One requirement for this equation to hold is that $p(r,s'|s,a)$ is consistent. The current state $s$ is a key argument of that function. There is no adjustment for history of previous states, actions or rewards. This is the same as requiring the Markov trait for state, i.e. that $s$ holds all information necessary to predict outcome probabilities of the next step.

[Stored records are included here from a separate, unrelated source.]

(** Sent to the donor with the order of the axes, the points of a boundary range are in the same order. *)
Lemma donor_loops h f0 f1 f2 axes axis r0 r1 r2 v :
  sends h f0 f1 f2 axes -> affine f0 -> affine f1 -> affine f2 -> axes ∈ axes_orders -> [r0; r1; r2] !! axis = Some (v, v) ->
  PointRange.points (donor_order axes axis) (corners_box (h (r0.1, r1.1, r2.1)) (h (r0.2, r1.2, r2.2))) =
  Ret (map h (PointRange.loop_F (PointRange.loop_range r0) (PointRange.loop_range r1) (PointRange.loop_range r2))).
Proof.
  intros Hs A0 A1 A2 Hin Hv. rewrite !Hs. destruct r0 as [a a'], r1 as [b b'], r2 as [c c'].
  unfold axes_orders in Hin. rewrite !elem_of_cons in Hin.
  destruct Hin as [->|[->|[->|[->|[->|[->|[]%not_elem_of_nil]]]]]].
  all: destruct axis as [|[|[|]]]; [| | |done]; cbn in Hv; simplify_eq.
  all: unfold PointRange.points, corners_box; cbn [PointRange.pr_i PointRange.pr_j PointRange.pr_k fst snd donor_order delete list_delete].
  all: repeat match goal with |- context [?x <? ?y] => let b := eval vm_compute in (x <? y) in change (x <? y) with b end; cbn iota.
  all: repeat match goal with |- context [bool_decide (?x = ?y)] => let b := eval vm_compute in (bool_decide (x = y)) in change (bool_decide (x = y)) with b end; cbn iota.
  all: rewrite !affine_range by done.
  all: rewrite !loop_range_one; f_equal; cbn [fmap list_fmap].
  all: rewrite ?(proj1 (loop_F_2 _ _ _)), ?(proj1 (proj2 (loop_F_2 _ _ _))), ?(proj2 (proj2 (loop_F_2 _ _ _))),
    ?(proj1 (loop_C_2 _ _ _)), ?(proj1 (proj2 (loop_C_2 _ _ _))), ?(proj2 (proj2 (loop_C_2 _ _ _))).
  all: rewrite map_loops2, loops2_fmap; apply loops2_ext; intros; by rewrite Hs.
Qed.

(** ** Consistent joins *)

(** The donor range is the image of the range. *)
Definition maps_onto (T : list (list Z)) (pr pr_opp : prange) : Prop :=
  of_window (_gc_transform_window (window_of pr) (map fst pr) (map fst pr_opp) T) = pr_opp.

(** The 48 transformations of three axes. *)
Ltac each_transform Ht Hl :=
  let Hin := fresh in pose proof (elem_of_signed_perms _ Ht) as Hin;
  let l := eval vm_compute in signed_perms in change signed_perms with l in Hin;
  repeat (apply elem_of_cons in Hin as [->|Hin]; [try discriminate Hl|]); [..|by apply not_elem_of_nil in Hin]; clear Ht Hl.

Lemma matrix_to_transform_matrix t : signed_perm t -> matrix_to_transform (transform_matrix t) = t.
Proof.
  intros Ht. assert (H : forall t, signed_perm t -> bool_decide (matrix_to_transform (transform_matrix t) = t) = true)
    by (apply signed_perm_check; vm_compute; reflexivity).
  by apply H, bool_decide_eq_true in Ht.
Qed.

Lemma transform_axes t : signed_perm t -> length t = 3%nat -> map Z.abs t ∈ axes_orders.
Proof. intros Ht Hl. each_transform Ht Hl. all: apply (bool_decide_unpack _); by vm_compute. Qed.

(** The first points are still related after the exchange of the bounds of the rows. *)
Lemma swapped_start t swap pr pr_opp :
  signed_perm t -> length t = 3%nat -> length pr = 3%nat -> length pr_opp = 3%nat -> length swap = 3%nat -> maps_onto (transform_matrix t) pr pr_opp ->
  map fst (swap_rows (scatter t swap) pr_opp) = _gc_transform_point (map fst (swap_rows swap pr)) (map fst pr) (map fst pr_opp) (transform_matrix t).
Proof.
  intros Ht Hl Hp Hp' Hs <-. destruct pr as [|[a a'] [|[b b'] [|[c c'] [|]]]]; try done. destruct pr_opp as [|[d d'] [|[e e'] [|[f f'] [|]]]]; try done.
  destruct swap as [|x [|y [|z [|]]]]; try done. each_transform Ht Hl.
  all: match goal with |- context [scatter ?t ?l] => let s := eval vm_compute in (scatter t l) in change (scatter t l) with s end.
  all: unfold of_window, window_of, _gc_transform_window; eval_transform; cbn; destruct x, y, z; cbn; list_lia.
Qed.

Lemma transform_from t x s s' d :
  signed_perm t -> length t = 3%nat -> length x = 3%nat -> length s = 3%nat -> length s' = 3%nat -> length d = 3%nat ->
  _gc_transform_point x s' (_gc_transform_point s' s d (transform_matrix t)) (transform_matrix t) = _gc_transform_point x s d (transform_matrix t).
Proof.
  intros Ht Hl Hx Hs Hs' Hd. destruct x as [|x0 [|x1 [|x2 [|]]]], s as [|s0 [|s1 [|s2 [|]]]], s' as [|u0 [|u1 [|u2 [|]]]], d as [|d0 [|d1 [|d2 [|]]]]; try done.
  each_transform Ht Hl. all: eval_transform; list_lia.
Qed.

(** The normal axis is sent to the normal axis. *)
Lemma normal_axes t pr pr_opp axis axis_opp :
  signed_perm t -> length t = 3%nat -> length pr = 3%nat -> length pr_opp = 3%nat -> maps_onto (transform_matrix t) pr pr_opp ->
  normal_row pr = Ret axis -> normal_row pr_opp = Ret axis_opp -> Z.abs <$> t !! axis = Some (Z.of_nat axis_opp + 1).
Proof.
  intros Ht Hl Hp Hp' Hm. destruct pr as [|[a a'] [|[b b'] [|[c c'] [|]]]]; try done. destruct pr_opp as [|[d d'] [|[e e'] [|[f f'] [|]]]]; try done.
  unfold maps_onto, of_window, window_of, _gc_transform_window in Hm. each_transform Ht Hl.
  all: match type of Hm with context [transform_matrix ?t] => let m := eval vm_compute in (transform_matrix t) in change (transform_matrix t) with m in Hm end.
  all: unfold _gc_transform_point, matmul, dot, zsum in Hm; cbn [map zip_with foldr fst snd zip] in Hm; injection Hm as H1 H2 H3 H4 H5 H6.
  all: unfold normal_row, enumerate; cbn [imap filter list_filter compose]; repeat case_decide; try done; try lia; intros [= <-] [= <-]; done.
Qed.

(** The point of the donor: the image of a vertex; for a face or a cell, the least corner of the image of the face. *)
Definition tangent (axis : nat) (p : Z * Z * Z) : Z * Z * Z := add3 (<[axis := 0]> [1; 1; 1]) p.
Definition min3 (p q : Z * Z * Z) : Z * Z * Z := (Z.min p.1.1 q.1.1, Z.min p.1.2 q.1.2, Z.min p.2 q.2).
Definition donor_point (h : Z * Z * Z -> Z * Z * Z) (center : bool) (axis : nat) (p : Z * Z * Z) : Z * Z * Z :=
  if center then min3 (h p) (h (tangent axis p)) else h p.
Definition donor_offset (T : list (list Z)) (center : bool) (axis_opp : nat) (shift : Z) : list Z :=
  imap (fun m row => if bool_decide (m = axis_opp) then shift else if center && (zsum row <? 0) then -1 else 0) T.

Lemma donor_offset_spec t center axis axis_opp shift s d p :
  signed_perm t -> length t = 3%nat -> length s = 3%nat -> length d = 3%nat -> Z.abs <$> t !! axis = Some (Z.of_nat axis_opp + 1) ->
  add3 (donor_offset (transform_matrix t) center axis_opp shift) (image s d (transform_matrix t) p) =
  add3 (<[axis_opp := shift]> [0; 0; 0]) (donor_point (image s d (transform_matrix t)) center axis p).
Proof.
  intros Ht Hl Hs Hd Ha. destruct s as [|s0 [|s1 [|s2 [|]]]], d as [|d0 [|d1 [|d2 [|]]]]; try done. destruct p as [[i j] k].
  assert (Ha3 : (axis < 3)%nat) by (rewrite <- Hl; apply lookup_lt_is_Some; destruct (t !! axis); done).
  each_transform Ht Hl. all: destruct axis as [|[|[|]]]; [| | |lia]; cbn in Ha; injection Ha as Ha.
  all: destruct axis_opp as [|[|[|]]]; try lia; clear Ha; destruct center.
  all: match goal with |- context [donor_offset ?T ?c ?a ?x] => let o := eval vm_compute in (donor_offset T c a x) in change (donor_offset T c a x) with o end.
  all: unfold donor_point, tangent, image, min3; eval_transform; cbn; (apply (f_equal2 pair); [apply (f_equal2 pair)|]); lia.
Qed.

(** ** The slabs of a join *)

(** The range of a slab has one value on an axis of size one. *)
Lemma slab_normal nx ny nz start s axis :
  (Slabs.in_array nx ny s /\ let '(_, (k0, k1)) := s in 0 <= k0 /\ k1 <= nz) -> [nx; ny; nz] !! axis = Some 1 ->
  exists v, [PointRange.pr_i (slab_box start s); PointRange.pr_j (slab_box start s); PointRange.pr_k (slab_box start s)] !! axis = Some (v, v).
Proof.
  destruct s as [[[i0 i1] [j0 j1]] [k0 k1]], start as [[s0 s1] s2]. intros [(Hi & Hi' & Hj & Hj' & Hk) Hk'] Ha.
  destruct axis as [|[|[|]]]; [..|done]; cbn in *; injection Ha as ->; eexists; do 2 f_equal; lia.
Qed.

The one step TD target that is sampled in basic TD learning is simply the inner part of this:

$$G_{t:t+1} = R_{t+1} + \gamma \hat{v}(S_{t+1})$$

which when sampled is equal to $v(s)$ in expectation *, when $S_t = s$. That is, when you measure a single instance of the TD target and use it to update a value function, you implicitly assume that the values or $r_{t+1}$ and $s_{t+1}$ that you observed occur with probabilities determined by $\pi(a|s)$ and $p(r,s'|s,a)$ as shown by the Bellman equation.

So the theory behind TD learning uses the Markov assumption, otherwise the sampled TD targets would be incorrect.

In practice you can get away with slightly non-Markov environments - most measurements of state for machinery are approximations that ignore details at some level, for instance, and TD learning can solve optimal control in many robotics environments. However, Monte Carlo methods are more robust against state representations that are not fully Markov.


* Technically this sample is biased because $\hat{v}(S_{t+1})$ is not correct when learning starts. The bias reduces over time and multiple updates. So the expected value during learning is approximately the same as the true value as shown by the Bellman equation.

Neil Slater
  • 33,739
  • 3
  • 47
  • 66